Activity
When you reach the line with "rewrite <-(insert_delete_id tabs" in the listing below, transcribe it and each line after it up to and including the line with "rewrite word_store by", exactly and with nothing else.

Dataset records
Lemma dir_entry dir tabs s va :
  dir_ok dir tabs s -> kload (u32 (dir + 4 * PDX va)) = gets (fun s => word_at (mem (vm s)) (V2P dir + 4 * PDX va)).
Proof.
  intros H. unfold kload. pose proof (PDX_range va).
  by rewrite (V2P_off _ _ _ (do_en _ _ _ H) (do_dir _ _ _ H)) by (unfold PGSIZE; lia).
Qed.

Lemma pte_of_tab dir tabs s va :
  dir_ok dir tabs s ->
  pte_of (mem (vm s)) dir va =
  match tabs !! PDX va with
  | Some t => word_at (mem (vm s)) (V2P t + 4 * PTX va)
  | None => 0
  end.
Proof.
  intros H. unfold pte_of. destruct (do_tabs _ _ _ H) as [Hs Hn].
  destruct (tabs !! PDX va) as [t|] eqn:E.
  - destruct (Hs _ _ E) as [_ ->].
    destruct (tab_entry _ t (do_en _ _ _ H) (do_page _ _ _ H _ _ E)) as (-> & _ & ->). done.
  - by rewrite (Hn _ (PDX_range va) E).
Qed.

Lemma walkpgdir_found dir tabs s va alloc t e :
  dir_ok dir tabs s -> tabs !! PDX va = Some t ->
  walkpgdir dir va alloc e s = Ret (u32 (t + 4 * PTX va)) e s.
Proof.
  intros H E. unfold walkpgdir. rewrite (dir_entry _ _ _ _ H). prim.
  destruct (do_tabs _ _ _ H) as [Hs _]. destruct (Hs _ _ E) as [_ ->].
  pose proof (do_page _ _ _ H _ _ E) as Ht.
  destruct (tab_entry _ t (do_en _ _ _ H) Ht) as (-> & _ & ->).
  by rewrite (P2V_V2P_page _ _ (do_en _ _ _ H)).
Qed.

Lemma walkpgdir_none dir tabs s va e :
  dir_ok dir tabs s -> tabs !! PDX va = None -> walkpgdir dir va 0 e s = Ret 0 e s.
Proof.
  intros H E. unfold walkpgdir. rewrite (dir_entry _ _ _ _ H). prim.
  destruct (do_tabs _ _ _ H) as [_ Hn]. by rewrite (Hn _ (PDX_range va) E).
Qed.

Lemma pte_nonzero dir tabs s i t o :
  dir_ok dir tabs s -> tabs !! i = Some t -> 0 <= o < PGSIZE -> u32 (t + o) = t + o /\ t + o <> 0.
Proof.
  intros H Ht Ho. destruct (do_page _ _ _ H _ _ Ht) as [_ Hr]. pose proof (do_en _ _ _ H).
  unfold KERNBASE, PHYSTOP, PGSIZE in *. cint.
Qed.

(** The entries only depend on the directory and its tables. *)
Lemma pte_of_frame dir tabs s s' va :
  dir_ok dir tabs s -> link s' = link s ->
  (forall p a, p = dir \/ p ∈ tpages tabs -> in_page p a ->
     word_at (mem (vm s')) a = word_at (mem (vm s)) a) ->
  dir_ok dir tabs s' /\ pte_of (mem (vm s')) dir va = pte_of (mem (vm s)) dir va.
Proof.
  intros H Hl Heq. assert (dir_ok dir tabs s') as H'.
  { split; rewrite ?Hl; [apply H..|]. destruct (do_tabs _ _ _ H) as [Hs Hn].
    assert (forall i, 0 <= i < 1024 -> word_at (mem (vm s')) (V2P dir + 4 * i) =
              word_at (mem (vm s)) (V2P dir + 4 * i)) as Hd.
    { intros i Hi. apply (Heq dir); [by left|]. unfold in_page, PGSIZE. lia. }
    split.
    - intros i t E. destruct (Hs _ _ E) as [Hi Hw]. by rewrite Hd.
    - intros i Hi E. rewrite Hd by done. by apply Hn. }
  split; [done|]. rewrite !(pte_of_tab _ tabs) by done.
  destruct (tabs !! PDX va) as [t|] eqn:E; [|done].
  apply (Heq t); [right; apply elem_of_tpages; eauto|].
  pose proof (PTX_range va). unfold in_page, PGSIZE. lia.
Qed.

(** Membership in a concatenation. *)
Ltac in_list :=
  repeat first [rewrite list_elem_of_singleton | rewrite elem_of_cons | rewrite elem_of_app];
  tauto.

(** ** Growing a page table

    [grows]: free pages may have become page tables, the existing tables stay, the region keeps
    its pages, and nothing outside the directory, the tables and the free pages changed. *)

Definition grows (R : list Z) (dir : Z) (frames : list Z)
    (tabs : gmap Z Z) (free : list Z) (s : kstate)
    (tabs' : gmap Z Z) (free' : list Z) (s' : kstate) : Prop :=
  pgt_inv R dir tabs' frames free' s' /\ kmem_frame s s' /\ tabs ⊆ tabs' /\
  same_outside (dir :: tpages tabs ++ free) (mem (vm s)) (mem (vm s')).

Lemma pgt_region R dir frames tabs free s tabs' free' s' :
  pgt_inv R dir tabs frames free s -> pgt_inv R dir tabs' frames free' s' ->
  tpages tabs' ++ free' ≡ₚ tpages tabs ++ free.
Proof.
  intros H H'. pose proof (pi_perm _ _ _ _ _ _ H) as P. rewrite <-(pi_perm _ _ _ _ _ _ H') in P.
  apply Permutation_cons_inv in P. rewrite (Permutation_app_comm frames free) in P.
  rewrite (Permutation_app_comm frames free') in P. rewrite !app_assoc in P.
  by apply Permutation_app_inv_r in P.
Qed.

Lemma grows_refl R dir frames tabs free s :
  pgt_inv R dir tabs frames free s -> grows R dir frames tabs free s tabs free s.
Proof. intros H. split; [done|]. auto with xv6. Qed.

Lemma grows_trans R dir frames tabs1 free1 s1 tabs2 free2 s2 tabs3 free3 s3 :
  pgt_inv R dir tabs1 frames free1 s1 ->
  grows R dir frames tabs1 free1 s1 tabs2 free2 s2 ->
  grows R dir frames tabs2 free2 s2 tabs3 free3 s3 ->
  grows R dir frames tabs1 free1 s1 tabs3 free3 s3.
Proof.
  intros H1 (H2 & F2 & S2 & O2) (H3 & F3 & S3 & O3). split; [done|].
  split; [by eapply kmem_frame_trans|]. split; [by transitivity tabs2|].
  eapply same_outside_trans; [|done..].
  intros p. rewrite !elem_of_cons. by rewrite (pgt_region _ _ _ _ _ _ _ _ _ H1 H2).
Qed.

Lemma kmem_inv_write s free (m' : gmap Z Z) :
  kmem_inv s free ->
  (forall p, p ∈ free -> word_at m' (V2P p) = word_at (mem (vm s)) (V2P p)) ->
  kmem_inv (s <| vm ::= fun w => w <| mem := m' |> |>) free.
Proof.
  intros (Hen & Hfl & Hnd & Hpg) Heq. split; [done|]. split; [|done]. by eapply flist_frame.
Qed.

Lemma page_word_in_page v : in_page v (V2P v).
Proof. unfold in_page, PGSIZE. lia. Qed.

Lemma NoDup_apart {A} (l1 l2 : list A) x y : NoDup (l1 ++ l2) -> x ∈ l1 -> y ∈ l2 -> x <> y.
Proof. intros (_ & H & _)%NoDup_app Hx Hy ->. by eapply H. Qed.

(** The pages of the region are pairwise distinct. *)
Lemma pgt_nodup R dir tabs frames free s :
  pgt_inv R dir tabs frames free s -> NoDup (dir :: tpages tabs ++ frames ++ free).
Proof. intros H. rewrite (pi_perm _ _ _ _ _ _ H). apply H. Qed.

(** Overwriting one word of a page table, or any words of a frame, keeps the free list. *)
Lemma pgt_write_mem R dir tabs frames free s (m' : gmap Z Z) p :
  pgt_inv R dir tabs frames free s -> p ∈ dir :: tpages tabs ++ frames ->
  same_outside [p] (mem (vm s)) m' ->
  kmem_inv (s <| vm ::= fun w => w <| mem := m' |> |>) free.
Proof.
  intros H Hp Hout. apply kmem_inv_write; [apply H|]. intros q Hq. apply Hout.
  intros p' ->%list_elem_of_singleton Hin.
  pose proof (pgt_nodup _ _ _ _ _ _ H) as Hnd. rewrite app_assoc, app_comm_cons in Hnd.
  apply (NoDup_apart _ _ _ _ Hnd Hp Hq).
  eapply in_page_inj; [apply H| | |exact Hin|apply page_word_in_page].
  - eapply pgt_is_page; [done|]. set_solver.
  - eapply pgt_is_page; [done|]. set_solver.
Qed.

Lemma store_in_page p x w m :
  V2P p mod PGSIZE = 0 -> in_page p x -> same_outside [p] m (<[x / 4 := w]> m).
Proof.
  intros Hp Hx a Ha. unfold word_at. rewrite lookup_insert_ne; [done|]. intros E.
  apply (Ha p); [set_solver|]. unfold in_page, PGSIZE in *. Z.div_mod_to_equations; lia.
Qed.

(** Writing inside a table or a frame only: the directory entries stay. *)
Lemma pgt_write R dir tabs frames free s (m' : gmap Z Z) p :
  pgt_inv R dir tabs frames free s -> p ∈ tpages tabs ++ frames ->
  same_outside [p] (mem (vm s)) m' ->
  pgt_inv R dir tabs frames free (s <| vm ::= fun w => w <| mem := m' |> |>).
Proof.
  intros H Hp Hout. split; [|apply H| |apply H..].
  - eapply pgt_write_mem; [done| |done]. set_solver.
  - assert (forall i, 0 <= i < 1024 ->
              word_at m' (V2P dir + 4 * i) = word_at (mem (vm s)) (V2P dir + 4 * i)) as Hd.
    { intros i Hi. apply Hout. intros p' ->%list_elem_of_singleton Hin.
      pose proof (pgt_nodup _ _ _ _ _ _ H) as Hnd. rewrite app_assoc in Hnd.
      apply NoDup_cons in Hnd as [Hnd _]. apply Hnd. apply elem_of_app. left.
      replace dir with p; [done|].
      eapply in_page_inj; [apply H| | |exact Hin|unfold in_page, PGSIZE; lia].
      - eapply pgt_is_page; [done|]. set_solver.
      - eapply pgt_is_page; [done|]. left. }
    destruct (pi_tabs _ _ _ _ _ _ H) as [Hs Hn]. split; cbn.
    + intros i t E. destruct (Hs _ _ E) as [Hi Hw]. by rewrite Hd.
    + intros i Hi E. rewrite Hd by done. by apply Hn.
Qed.

Lemma kmem_frame_mem s (m' : gmap Z Z) : kmem_frame s (s <| vm ::= fun w => w <| mem := m' |> |>).
Proof.
  exists m', (freelist (vm s)), (sync s). split; [|auto with xv6].
  unfold upd; cbn. by destruct s, vm.
Qed.

Lemma tab_in tabs i t : tabs !! i = Some t -> t ∈ tpages tabs.
Proof. intros. apply elem_of_tpages. eauto. Qed.
#[export] Hint Resolve tab_in kmem_frame_mem page_word_in_page : xv6.

Lemma tabs_inj R dir tabs frames free s i j t :
  pgt_inv R dir tabs frames free s -> tabs !! i = Some t -> tabs !! j = Some t -> i = j.
Proof.
  intros H Hi Hj. pose proof (pgt_nodup _ _ _ _ _ _ H) as Hnd.
  apply NoDup_cons in Hnd as [_ (Hnd & _)%NoDup_app].
  destruct (decide (i = j)) as [|Hne]; [done|]. exfalso.
  rewrite <-(insert_delete_id tabs i t Hi), tpages_insert in Hnd by apply lookup_delete_eq.
  apply NoDup_cons in Hnd as [Hnd _]. apply Hnd. apply (tab_in _ j).
  by rewrite lookup_delete_ne.
Qed.

Definition kstored (a w : Z) (s : kstate) : kstate :=
  s <| vm ::= fun v => v <| mem ::= <[V2P a / 4 := u32 w]> |> |>.

Lemma pte_store R dir tabs frames free s va t w :
  pgt_inv R dir tabs frames free s -> tabs !! PDX va = Some t -> is_u32 va -> is_u32 w ->
  let s' := kstored (u32 (t + 4 * PTX va)) w s in
  grows R dir frames tabs free s tabs free s' /\
  forall va', is_u32 va' ->
    pte_of (mem (vm s')) dir va' =
    if va / PGSIZE =? va' / PGSIZE then w else pte_of (mem (vm s)) dir va'.
Proof.
  intros H Ht Hva Hw. unfold kstored. rewrite (u32_small w) by done.
  pose proof (pgt_dir_ok _ _ _ _ _ _ H) as Hd. pose proof (PTX_range va) as Hptx.
  pose proof (do_page _ _ _ Hd _ _ Ht) as Hpage. pose proof (do_en _ _ _ Hd) as Hen.
  pose proof (V2P_aligned _ _ Hen Hpage) as Hal.
  rewrite (V2P_off _ _ _ Hen Hpage) by (unfold PGSIZE; lia).
  set (x := V2P t + 4 * PTX va). cbn zeta.
  assert (same_outside [t] (mem (vm s)) (<[x / 4 := w]> (mem (vm s)))) as Hout.
  { apply store_in_page; [done|]. unfold in_page, PGSIZE, x. lia. }
  assert (grows R dir frames tabs free s tabs free
            (s <| vm ::= fun v => v <| mem ::= <[x / 4 := w]> |> |>)) as Hg.
  { split; [eapply (pgt_write _ _ _ _ _ _ (<[x / 4 := w]> (mem (vm s))) t); eauto|].
    { apply elem_of_app. left. eauto with xv6. }
    split; [apply (kmem_frame_mem s (<[x / 4 := w]> (mem (vm s))))|]. split; [done|].
    apply (same_outside_mono _ [t]); [|exact Hout]. apply tab_in in Ht. set_solver. }
  split; [done|]. intros va' Hva'.
  assert (dir_ok dir tabs (s <| vm ::= fun v => v <| mem ::= <[x / 4 := w]> |> |>)) as Hd'
    by (eapply pgt_dir_ok, Hg).
  rewrite (pte_of_tab _ _ _ va' Hd), (pte_of_tab _ _ _ va' Hd').
  pose proof (same_page va va' Hva Hva') as Hsp. pose proof (PTX_range va').
  destruct (tabs !! PDX va') as [t'|] eqn:Ht'.
  2:{ destruct (Z.eqb_spec (va / PGSIZE) (va' / PGSIZE)) as [E|]; [|done].
      apply Hsp in E as [E _]. congruence. }
  cbn. pose proof (do_page _ _ _ Hd _ _ Ht') as Hpage'.
  pose proof (V2P_aligned _ _ Hen Hpage') as Hal'.
  rewrite word_store by (unfold x, PGSIZE in *; Z.div_mod_to_equations; lia).
  destruct (Z.eqb_spec x (V2P t' + 4 * PTX va')) as [E|E],
    (Z.eqb_spec (va / PGSIZE) (va' / PGSIZE)) as [E'|E']; try done.
  - destruct E'. apply Hsp. assert (t = t') as <-.
    { apply (in_page_inj _ _ _ x Hen Hpage Hpage'); unfold in_page, PGSIZE; lia. }
    split; [|lia]. by eapply tabs_inj.
  - destruct E. apply Hsp in E' as [E1 E2]. unfold x. congruence.
Qed.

Your response
  rewrite <-(insert_delete_id tabs i t Hi), tpages_insert in Hnd by apply lookup_delete_eq.
  apply NoDup_cons in Hnd as [Hnd _]. apply Hnd. apply (tab_in _ j).
  by rewrite lookup_delete_ne.
Qed.

Definition kstored (a w : Z) (s : kstate) : kstate :=
  s <| vm ::= fun v => v <| mem ::= <[V2P a / 4 := u32 w]> |> |>.

Lemma pte_store R dir tabs frames free s va t w :
  pgt_inv R dir tabs frames free s -> tabs !! PDX va = Some t -> is_u32 va -> is_u32 w ->
  let s' := kstored (u32 (t + 4 * PTX va)) w s in
  grows R dir frames tabs free s tabs free s' /\
  forall va', is_u32 va' ->
    pte_of (mem (vm s')) dir va' =
    if va / PGSIZE =? va' / PGSIZE then w else pte_of (mem (vm s)) dir va'.
Proof.
  intros H Ht Hva Hw. unfold kstored. rewrite (u32_small w) by done.
  pose proof (pgt_dir_ok _ _ _ _ _ _ H) as Hd. pose proof (PTX_range va) as Hptx.
  pose proof (do_page _ _ _ Hd _ _ Ht) as Hpage. pose proof (do_en _ _ _ Hd) as Hen.
  pose proof (V2P_aligned _ _ Hen Hpage) as Hal.
  rewrite (V2P_off _ _ _ Hen Hpage) by (unfold PGSIZE; lia).
  set (x := V2P t + 4 * PTX va). cbn zeta.
  assert (same_outside [t] (mem (vm s)) (<[x / 4 := w]> (mem (vm s)))) as Hout.
  { apply store_in_page; [done|]. unfold in_page, PGSIZE, x. lia. }
  assert (grows R dir frames tabs free s tabs free
            (s <| vm ::= fun v => v <| mem ::= <[x / 4 := w]> |> |>)) as Hg.
  { split; [eapply (pgt_write _ _ _ _ _ _ (<[x / 4 := w]> (mem (vm s))) t); eauto|].
    { apply elem_of_app. left. eauto with xv6. }
    split; [apply (kmem_frame_mem s (<[x / 4 := w]> (mem (vm s))))|]. split; [done|].
    apply (same_outside_mono _ [t]); [|exact Hout]. apply tab_in in Ht. set_solver. }
  split; [done|]. intros va' Hva'.
  assert (dir_ok dir tabs (s <| vm ::= fun v => v <| mem ::= <[x / 4 := w]> |> |>)) as Hd'
    by (eapply pgt_dir_ok, Hg).
  rewrite (pte_of_tab _ _ _ va' Hd), (pte_of_tab _ _ _ va' Hd').
  pose proof (same_page va va' Hva Hva') as Hsp. pose proof (PTX_range va').
  destruct (tabs !! PDX va') as [t'|] eqn:Ht'.
  2:{ destruct (Z.eqb_spec (va / PGSIZE) (va' / PGSIZE)) as [E|]; [|done].
      apply Hsp in E as [E _]. congruence. }
  cbn. pose proof (do_page _ _ _ Hd _ _ Ht') as Hpage'.
  pose proof (V2P_aligned _ _ Hen Hpage') as Hal'.
  rewrite word_store by (unfold x, PGSIZE in *; Z.div_mod_to_equations; lia).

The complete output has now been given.